The Water Infrastructure actions commenced in 2021 consist primarily of severance charges. These actions are expected to continue through the third quarter of 2021.

Note 4. Income Taxes
Our quarterly provision for income taxes is measured using an estimated annual effective tax rate, adjusted for discrete items within periods presented. The comparison of our effective tax rate between periods is significantly impacted by the level and mix of earnings and losses by tax jurisdiction and discrete items.
The income tax provision for the three months ended March 31, 2021 was $27 million resulting in an effective tax rate of 23.3%, compared to a $4 million expense resulting in an effective tax rate of 10.0% for the same period in 2020. The effective tax rate for the three month period ended March 31, 2021 was higher than the U.S. federal statutory rate primarily due to tax settlements and the Global Intangible Low Taxed Income ("GILTI") inclusion, partially offset by favorable earnings mix. Additionally, the effective tax rate for the three month period ended March 31, 2021 differs from the same period in 2020 due to the impact of the tax settlements in the current period, partially offset by the benefit from favorable equity compensation deductions in the prior year.
Unrecognized Tax Benefits
We recognize tax benefits from uncertain tax positions only if it is more likely than not that a tax position will be sustained on examination by taxing authorities or upon completion of the litigation process, based on the technical merits of the position. The tax benefits recognized in the condensed consolidated financial statements from such positions are measured based on the largest benefit that has a greater than 50% likelihood of being realized upon ultimate resolution. The amount of unrecognized tax benefits at March 31, 2021 was $113 million, as compared to $114 million at December 31, 2020, which if ultimately recognized will reduce our effective tax rate. We do not believe it is reasonably possible that the unrecognized tax benefits will significantly change within the next twelve months. We classify interest expense relating to unrecognized tax benefits as a component of "Other non-operating (expense) income, net" and tax penalties as a component of "Income tax expense" in our Condensed Consolidated Income Statements.
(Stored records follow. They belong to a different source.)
(** * zoomexport: Zoom report import, poll aggregation and chart rendering

    A shallow embedding of [zoomexport.py].  Files are lists of text lines,
    Python exceptions are values of [exn], dictionaries are association
    lists in insertion order, Python integers are [Z] and Python floats are
    IEEE 754 binary64 numbers ([spec_float] at precision 53, [emax] 1024).
    The interpreter and library routines the module calls without defining
    ([csv.reader], [int], [float], [pd.to_datetime], [strftime], [str] of a
    list, [sort_values]) are fields of the class [Runtime]. *)

From Stdlib Require Import ZArith List String Ascii Bool Lia.
From Stdlib Require Import QArith Qabs Qpower Lqa.
From Stdlib Require Import Permutation Sorted.
From Stdlib Require Import SpecFloat.
Import ListNotations.

Local Open Scope string_scope.
Local Open Scope list_scope.
Local Open Scope Z_scope.

(** ** Exceptions and the result monad *)

Inductive exn : Type :=
| IndexError
| KeyError (key : string)
| ValueError (msg : string)
| OverflowError
| ZeroDivisionError.

Inductive result (A : Type) : Type :=
| Ok (a : A)
| Raise (e : exn).

Arguments Ok {A} a.
Arguments Raise {A} e.

Definition bind {A B : Type} (m : result A) (k : A -> result B) : result B :=
  match m with
  | Ok a => k a
  | Raise e => Raise e
  end.

Notation "x <- m ;; k" := (bind m (fun x => k))
  (at level 61, m at next level, right associativity).

Definition of_option {A : Type} (o : option A) (e : exn) : result A :=
  match o with
  | Some a => Ok a
  | None => Raise e
  end.

(** A [for] loop whose body may raise: the state is threaded from left to
    right and the first exception ends the loop. *)
Fixpoint for_each {A S : Type} (body : S -> A -> result S) (l : list A) (s : S)
  : result S :=
  match l with
  | [] => Ok s
  | x :: l' => s' <- body s x ;; for_each body l' s'
  end.

(** [ [f(x) for x in l] ] where [f] may raise. *)
Fixpoint map_result {A B : Type} (f : A -> result B) (l : list A)
  : result (list B) :=
  match l with
  | [] => Ok []
  | x :: l' => y <- f x ;; ys <- map_result f l' ;; Ok (y :: ys)
  end.

(** ** Python built-ins *)

(** [l[i]], with Python's negative indices. *)
Definition getitem {A : Type} (l : list A) (i : Z) : result A :=
  let n := Z.of_nat (List.length l) in
  let j := if i <? 0 then i + n else i in
  if (0 <=? j) && (j <? n)
  then of_option (nth_error l (Z.to_nat j)) IndexError
  else Raise IndexError.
As of March 31, 2021, we had $8 million of interest accrued for unrecognized tax benefits.
During 2019, Xylem’s Swedish subsidiary received a tax assessment for the 2013 tax year related to the tax treatment of an intercompany transfer of certain intellectual property that was made in connection with a reorganization of our European businesses. The assessment asserts an aggregate amount of approximately $80 million for tax, penalties and interest. Xylem filed an appeal with the Administrative Court of Stockholm. Management, in consultation with external legal advisors, believes it is more likely than not that Xylem will prevail on the proposed assessment and is vigorously defending our position through litigation. As of March 31, 2021, we have not recorded any unrecognized tax benefits related to this uncertain tax position.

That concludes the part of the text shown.